DIRECTIONS
Look through the entries below and return all lines including the word "JavaScript".

___

Lemma mkdir_parents_is_dir (p : path) (f f' : filesystem) :
  mkdir_parents p f = (Ok tt, f') -> is_dir f' p = true.
Proof.
  unfold mkdir_parents. generalize (length p). intros depth.
  destruct depth as [|d]; cbn [mkdir_parents_upto].
  - destruct (os_mkdir p f) as [[[]|e] f0] eqn:Hmk.
    + intros [= <-]. by apply os_mkdir_is_dir in Hmk.
    + destruct e; try done; destruct (is_dir f p) eqn:Hd; by intros [= <-].
  - destruct (os_mkdir p f) as [[[]|e] f0] eqn:Hmk.
    + intros [= <-]. by apply os_mkdir_is_dir in Hmk.
    + destruct e; try (destruct (is_dir f p) eqn:Hd; by intros [= <-]).
      destruct (mkdir_parents_upto d (parent p) f) as [[[]|e1] f1]; [|done].
      destruct (os_mkdir p f1) as [[[]|e2] f2] eqn:Hmk2.
      * intros [= <-]. by apply os_mkdir_is_dir in Hmk2.
      * destruct (is_dir f1 p) eqn:Hd; by intros [= <-].
Qed.

(** What the constructor does after it has made the directory: it works
    out the tool paths, then asks for the manifest. *)
Lemma init_after_mkdir (env : Env) (video : KinescopeVideo) (temp_dir : string)
    (ffmpeg mp4decrypt : arg) (audio : bool) (w w' : world) (f1 : filesystem)
    (r : result VideoDownloader) :
  mkdir_parents (Path temp_dir) (fs w) = (Ok tt, f1) ->
  __init__ env video temp_dir ffmpeg mp4decrypt audio w = (r, w') ->
  let request := GET (get_mpd_master_playlist_url video)
                   [("Referer", KINESCOPE_BASE_URL env)] in
  fs w' = f1 /\ procs w' = procs w
  /\ match tool_paths env ffmpeg mp4decrypt with
     | Ok tools =>
         net w' = net w ++ [request]
         /\ r = (mpd <~ http_get_mpd env (net w) (get_mpd_master_playlist_url video)
                          [("Referer", KINESCOPE_BASE_URL env)] ;;
                 Ok {| kinescope_video := video; temp_path := Path temp_dir;
                       ffmpeg_path := fst tools; mp4decrypt_path := snd tools;
                       mpd_master := mpd; audio_only := audio |})
     | Raise e => net w' = net w /\ r = Raise e
     end.
Proof.
  intros Hmk. unfold __init__, bind, on_fs, _fetch_mpd_master, lift, ret. rewrite Hmk.
  destruct (tool_paths env ffmpeg mp4decrypt) as [tools|e].
  - cbn [net fs procs sent].
    destruct (http_get_mpd env _ _ _) as [mpd|e]; by intros [= <- <-].
  - by intros [= <- <-].
Qed.
(** * node-thread-decorator: the normalizer, the worker handler and the
      dispatcher of [RunInNewThread], embedded and verified.

    Sources embedded here:
    - [thread.ts]: [toFunctionExpression] and the [parentPort] message
      handler;
    - [thread.decorator.ts]: [RunInNewThread], its [cleanup], [resolveOnce],
      [rejectOnce] and the four callbacks (timer, message, error, exit).

    JavaScript strings are sequences of UTF-16 code units, modelled as
    [list N].  Effects (posting a message, arming or clearing the timer,
    terminating the worker, settling the promise, logging) are recorded in
    an explicit trace, in program order. *)

From Stdlib Require Import List NArith ZArith Bool Lia String Ascii.
From Stdlib Require Import DecimalString.
Import ListNotations.

Set Implicit Arguments.

(* ================================================================== *)
(** ** JavaScript strings *)

Module JsStr.

Definition jsstring := list N.

(** A literal: each character of an ASCII literal is one code unit. *)
Definition u (s : string) : jsstring :=
  List.map N_of_ascii (list_ascii_of_string s).

Definition eqb (a b : jsstring) : bool :=
  if list_eq_dec N.eq_dec a b then true else false.

(** ECMAScript WhiteSpace and LineTerminator code units: what
    [String.prototype.trim] strips and what [\s] matches. *)
Definition is_space (c : N) : bool :=
  ((9 <=? c) && (c <=? 13) || (c =? 32) || (c =? 160) || (c =? 5760)
   || (8192 <=? c) && (c <=? 8202) || (c =? 8232) || (c =? 8233)
   || (c =? 8239) || (c =? 8287) || (c =? 12288) || (c =? 65279))%N.

Definition is_lower (c : N) : bool := ((97 <=? c) && (c <=? 122))%N.
Definition is_upper (c : N) : bool := ((65 <=? c) && (c <=? 90))%N.
Definition is_digit (c : N) : bool := ((48 <=? c) && (c <=? 57))%N.

(** [\w] without the unicode and ignore-case flags: [[A-Za-z0-9_]]. *)
Definition is_word (c : N) : bool :=
  is_lower c || is_upper c || is_digit c || (c =? 95)%N.

(** [[a-zA-Z_$]]. *)
Definition is_ident_start (c : N) : bool :=
  is_lower c || is_upper c || (c =? 95)%N || (c =? 36)%N.

Definition LPAREN : N := 40.

Fixpoint drop_while (p : N -> bool) (s : jsstring) : jsstring :=
  match s with
  | [] => []
  | c :: s' => if p c then drop_while p s' else s
  end.

Definition trimStart (s : jsstring) : jsstring := drop_while is_space s.
Definition trimEnd (s : jsstring) : jsstring := rev (drop_while is_space (rev s)).
(** [String.prototype.trim]. *)
Definition trim (s : jsstring) : jsstring := trimEnd (trimStart s).

(** [String.prototype.startsWith] (position 0). *)
Fixpoint startsWith (s p : jsstring) : bool :=
  match p, s with
  | [], _ => true
  | _ :: _, [] => false
  | a :: p', b :: s' => (a =? b)%N && startsWith s' p'
  end.

(** [String.prototype.indexOf] for a single code unit: the first index, or
    [-1]. *)
Fixpoint indexOf (s : jsstring) (c : N) : Z :=
  match s with
  | [] => -1
  | d :: s' =>
      if (d =? c)%N then 0
      else let i := indexOf s' c in if (i <? 0)%Z then -1 else (i + 1)%Z
  end%Z.

(** [String.prototype.slice(start)] with the end omitted: a negative start
    counts from the end, and the start is clamped to the string. *)
Definition slice (s : jsstring) (start : Z) : jsstring :=
  let len := Z.of_nat (List.length s) in
  let from := if (start <? 0)%Z then Z.max (len + start) 0 else Z.min start len in
  skipn (Z.to_nat from) s.

(** [Number::toString] on an integer-valued number, as a template literal
    [`${n}`] prints it: decimal digits with a leading [-] for negatives.
    (JavaScript switches to exponent notation from 1e21 on; timer delays and
    exit codes are far below.) *)
Definition number_to_string (n : Z) : jsstring :=
  u (NilZero.string_of_int (Z.to_int n)).

End JsStr.

Import JsStr.

(* ================================================================== *)
(** ** Regular expressions, as far as the two patterns of [thread.ts] need *)

Module Regex.

Inductive regex :=
| Void                                  (* matches nothing *)
| Eps                                   (* the empty string *)
| Cls (p : N -> bool)                   (* one code unit of a class *)
| Cat (r1 r2 : regex)
| Alt (r1 r2 : regex)
| Star (r : regex).

Definition Chr (c : N) : regex := Cls (N.eqb c).
Definition Opt (r : regex) : regex := Alt r Eps.       (* r? *)
Definition Plus (r : regex) : regex := Cat r (Star r). (* r+ *)

Fixpoint Str (s : jsstring) : regex :=
  match s with
  | [] => Eps
  | c :: s' => Cat (Chr c) (Str s')
  end.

___

YOUR RESPONSE
    JavaScript strings are sequences of UTF-16 code units, modelled as
(** ** JavaScript strings *)
    (JavaScript switches to exponent notation from 1e21 on; timer delays and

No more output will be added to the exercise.